Based in London, independent game developer Failbetter Games led a campaign to raise awareness about the indie video games community. Antonino Lupo reports on the strategies behind #LoveIndies week, which is set to repeat later this year
Challenge: Every day, around 40 new independent video games are released on digital delivery storefronts such as Steam and PlayStation Network. Most of them are sheer drops in the ocean, titles seeking to be discovered – which is arguably the biggest challenge for digital businesses in present times. Operating within a strong and supportive national gaming community, London-based game developer Failbetter Games came up with an initiative to raise awareness of the struggles involved in indie game development.
On digital storefronts, something as seemingly insignificant as a user review can go a long way toward improving a game’s store page. But, because writing reviews is time consuming, most users don’t bother to leave ratings for a game they enjoyed. Yet, according to Failbetter Games’ communications director Hannah Flynn, indies know they can count on each other and are always on the lookout for some ways to raise other houses up. Building on that idea, the software house put together #LoveIndies week, a digital campaign carried out in July 2018, aimed at engaging indie players and developers to actively support the games they loved playing.
“The outcome that we were looking for was more reviews for our games,” Flynn says. “It didn’t matter if they were positive or negative, we didn’t want to limit people.” Flynn and her team figured that, working together with indie developers and fans of indie games, they would be able to create an engaging campaign by which other indies would get more reviews for their games as well.
Strategy: There were a few issues to consider. First, despite having operated in the UK for over 10 years, Failbetter Games was an independent studio and had no budget for the campaign. Because of that and the fact that it was an entirely organic initiative (coming straight from the in-house marketing team), the company could not turn to anyone but itself to put together the campaign. Thus, #LoveIndies Week started blooming from Failbetter’s own core team.
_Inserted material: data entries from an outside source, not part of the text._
Lemma len_concat_uniform {A : Type} (B : Z) (ls : list (list A)) :
  Forall (fun g => len g = B) ls -> len (concat ls) = B * len ls.
Proof.
  induction 1 as [|g ls Hg _ IH]; simpl.
  - unfold len. simpl. lia.
  - rewrite len_app, IH, Hg. unfold len. simpl length. lia.
Qed.

(** A last group of between one and [B] elements after full ones has the
    size the specification gives it. *)
Lemma last_size_unique {A : Type} (B : Z) (groups : list (list A)) :
  1 <= B -> groups <> [] ->
  Forall (fun g => len g = B) (removelast groups) ->
  1 <= len (last groups []) <= B ->
  len (last groups []) = last_size (len (concat groups)) B.
Proof.
  intros HB Hne Hfull Hlast.
  rewrite (app_removelast_last [] Hne) at 2.
  rewrite concat_app, len_app, (len_concat_uniform B) by assumption.
  simpl concat. rewrite app_nil_r.
  set (r := len (last groups [])) in *.
  set (k := len (removelast groups)).
  unfold last_size.
  destruct (Z.eq_dec r B) as [-> | Hr].
  - replace (B * k + B) with ((k + 1) * B) by lia.
    now rewrite Z.mod_mul, Z.eqb_refl by lia.
  - replace (B * k + r) with (r + k * B) by lia.
    rewrite Z.mod_add, Z.mod_small by lia.
    destruct (r =? 0) eqn:E; [apply Z.eqb_eq in E; lia | reflexivity].
Qed.

Section GroupSizes.

Variable true_division : bool.
Variable sample : list item -> list item.

(** The groups of an uncapped [None] plan of a non-empty manifest. *)
Lemma none_plan_groups (fuel : nat) (data : list item) (B mli mlo : Z)
    (full : list (list item)) :
  (forall l, Permutation (sample l) l) -> 1 <= B -> data <> [] ->
  make_batchset true_division sample fuel data B mli mlo 0 None = Ok full ->
  full <> [] /\
  Forall (fun g => len g = B) (removelast full) /\
  len (last full []) = last_size (len data) B /\
  len full = (len data + B - 1) / B.
Proof.
  intros Hperm HB Hne Hfull. rewrite make_batchset_none in Hfull.
  assert (Hlen : len (sample data) = len data)
    by (unfold len; now rewrite (Permutation_length (Hperm data))).
  assert (Hpos : 0 < len data)
    by (destruct data; [contradiction | unfold len; simpl; lia]).
  apply shuffled_loop_groups in Hfull; [|lia|lia].
  destruct Hfull as [groups [Heq [Hgne [_ [Hsz [Hlast _]]]]]].
  simpl in Heq. subst groups. rewrite Hlen in Hlast.
  destruct Hlast as [Hlast Hcount]; [lia|]. rewrite Z.sub_0_r in *.
  repeat split; assumption.
Qed.

(** X5.  Under policy [None], for a batch size [B] of at least one and a
    manifest of [N >= 1] utterances, the plan has [ceil(N / B)] groups, cut
    to [num_batches] of them by a positive cap, and no group is empty or
    larger than [B]. *)
Theorem none_group_count :
  forall (fuel : nat) (data : list item)
         (batch_size max_length_in max_length_out num_batches : Z)
         (plan : list (list item)),
    (forall l, Permutation (sample l) l) ->
    1 <= batch_size -> data <> [] ->
    make_batchset true_division sample fuel data batch_size max_length_in
      max_length_out num_batches None = Ok plan ->
    Forall (fun g => 1 <= len g <= batch_size) plan /\
    len plan =
      let groups := (len data + batch_size - 1) / batch_size in
      if 0 <? num_batches then Z.min num_batches groups else groups.
Proof.
  intros fuel data B mli mlo cap plan Hperm HB Hne Hrun.
  apply make_batchset_cap in Hrun. destruct Hrun as [full [Hfull ->]].
  destruct (none_plan_groups _ _ _ _ _ _ Hperm HB Hne Hfull)
    as [Hfne [Hsz [Hlast Hcount]]].
  assert (Hall : Forall (fun g => 1 <= len g <= B) full).
  { apply (Forall_removelast_last _ _ [] Hfne).
    - eapply Forall_impl; [|exact Hsz]. simpl. intros; lia.
    - rewrite Hlast. now apply last_size_bounds. }
  cbv zeta. rewrite <- Hcount. rewrite Z.gtb_ltb.
  destruct (0 <? cap) eqn:E.
  - split; [now apply Forall_firstn|].
    apply Z.ltb_lt in E. unfold len. rewrite length_firstn. lia.
  - now split.
Qed.

(** ** The adaptive rule *)

Lemma skipn_nth_error {A : Type} (l : list A) (n : nat) (d : A) :
  nth_error l n = Some d -> skipn n l = d :: skipn (S n) l.
Proof.
  revert l. induction n as [|n IH]; intros [|x l]; simpl; try discriminate.
  - now intros [= ->].
  - intros H. now rewrite (IH l H).
Qed.

Lemma slice_head {A : Type} (l : list A) (s e : Z) (d : A) :
  0 <= s < e -> e <= len l -> getitem l s = Some d ->
  exists rest, slice l s e = d :: rest.
Proof.
  intros Hs He Hd. apply getitem_Some in Hd; [|lia].
  destruct Hd as [_ Hd]. rewrite slice_in_range by lia.
  rewrite (skipn_nth_error _ _ _ Hd).
  destruct (Z.to_nat (e - s)) as [|k] eqn:Ek; [lia|].
  simpl. eauto.
Qed.

(** Every group starts at an utterance that fixes its size; only the last
    group may fall short of it. *)
Lemma adaptive_loop_rule (fuel : nat) :
  forall (l : list item) (B mli mlo start : Z)
         (acc plan : list (list item)),
    0 <= start ->
    adaptive_loop true_division fuel l B mli mlo start acc = Ok plan ->
    exists groups,
      plan = acc ++ groups /\ groups <> [] /\
      Forall (fun g => exists d rest, g = d :: rest /\
                len g <= adaptive_size true_division B mli mlo d) groups /\
      Forall (fun g => exists d rest, g = d :: rest /\
                len g = adaptive_size true_division B mli mlo d)
        (removelast groups).
Proof.
  induction fuel as [|fuel IH]; intros l B mli mlo start acc plan Hs;
    cbn [adaptive_loop bind of_option].
  - discriminate.
  - destruct (getitem l start) as [d|] eqn:Hd;
      cbn [bind of_option]; [|discriminate].
    destruct (getitem_Some _ _ _ Hs Hd) as [Hlt _].
    destruct (int_div true_division (olen (snd d)) mli) as [fi| |] eqn:Hfi;
      cbn [bind]; try discriminate.
    destruct (int_div true_division (ilen (snd d)) mlo) as [fo| |] eqn:Hfo;
      cbn [bind]; try discriminate.
    destruct (int_div true_division B (1 + Z.max fi fo)) as [q| |] eqn:Hq;
      cbn [bind]; try discriminate.
    apply int_div_Ok in Hfi, Hfo, Hq.
    destruct Hfi as [_ ->], Hfo as [_ ->], Hq as [_ ->].
    match goal with
    | |- context [Z.max 1 ?q] =>
        change (Z.max 1 q) with (adaptive_size true_division B mli mlo d)
    end.
    set (b := adaptive_size true_division B mli mlo d).
    assert (Hb : 1 <= b) by (unfold b, adaptive_size; lia).
    set (e := Z.min (len l) (start + b)).
    assert (He : start < e <= len l) by lia.
    destruct (slice_head l start e d ltac:(lia) ltac:(lia) Hd)
      as [rest Hg].
    assert (Hglen : len (slice l start e) = e - start)
      by (apply len_slice; lia).
    destruct (e =? len l) eqn:E.
    + intros [= <-]. exists [slice l start e].
      split; trivial. split; [discriminate|]. split.
      * constructor; [|constructor]. exists d, rest. split; trivial. lia.
      * constructor.
    + apply Z.eqb_neq in E. intros Hrun. apply IH in Hrun; [|lia].
      destruct Hrun as [groups [-> [Hne [Hle Heq]]]].
      exists (slice l start e :: groups).
      rewrite <- app_assoc. split; trivial. split; [discriminate|]. split.
      * constructor; trivial. exists d, rest. split; trivial. lia.
      * destruct groups as [|g groups]; [contradiction|].
        change (removelast (slice l start e :: g :: groups))
          with (slice l start e :: removelast (g :: groups)).
        constructor; trivial. exists d, rest. split; trivial. lia.
Qed.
The platform of choice was Twitter, to be supported by the company’s organic platforms. Since the company had a relatively good amount of Twitter followers for an indie developer, the key idea was to generate involvement and interest in the indie game community from within the social platform, reaching out to other studios and their sympathetic audiences. At the same time, Flynn and her team would sometimes call upon the rest of Failbetter’s employees to help with the campaign, by actively sharing reviews for the games they themselves played and loved.
Email marketing was part of the game as well. Failbetter Games has an email list of almost 400,000 people, which was vital in bringing more people on board.
For a week, tweets would be shared with the hashtag #LoveIndies and a request to leave more reviews for the company’s games, encouraging other indie developers to do the same for their works. The hashtag was instantly picked up and employed across the UK and the world, getting increasingly more gamers and indie developers involved with the campaign.
Some indie houses, such as Fireblade Software, would tweet lists of games made by other developers to show their support to the community. And some media outlets such as PCGamesN and Variety joined the event as well, allowing it to spread across Twitter and the gaming community as a whole.
Results: The campaign exploded, bringing some pleasant surprises along the way. At some point during the week, indie digital game store Itch noticed the event and became actively involved, coding up new functions on its website to modify how players could organise their game library. The website allowed the players to filter out those games for which they had written reviews, letting them focus on the ones they still needed to leave a rating for. During #LoveIndies week alone, Itch recorded more than 7,000 new ratings and more than 1,000 reviews. Around 1,200 of them were for previously unrated projects.
The result was that many indie games – most of which had never gotten a review before – suddenly had crowds of people reviewing them and boosting their visibility on Itch, Steam and other gaming
Things worked out brilliantly for Failbetter Games as well; the company received 90 reviews for its games during the event, having received just half a dozen in the previous months. Overall, the campaign was a concentrated success.
“It was particularly helpful to us because we had a large in-store base and not many people proportionally had left reviews,” Flynn adds. “The thing that other indies who got involved found difficult was that, if you didn’t have a lot of people who’d already bought your game, then you didn’t have those potential audiences to convert.” At the same time, however, those studios mentioned that they recorded a boost in awareness, and that they would be happy to participate again.
Following the recent launch of Sunless Skies, the company’s latest game, Flynn and Failbetter Games plan to repeat the event later this year, at a date yet to be announced. But they wish to let it pan out for more than a single week, possibly over several weekends as well, to compare results and activity with last year’s campaign. They are hoping to put more emphasis on surfacing new indie games that not many people have discovered, and they would like to engage other big indies in helping the smaller studios emerge.
In the meantime, the company was satisfied with the results of the campaign, as it helped to raise awareness of the independent gaming industry. “Anything beyond us getting those 90 reviews was a great bonus. For us, our visibility, for the good will in the industry,” Flynn says.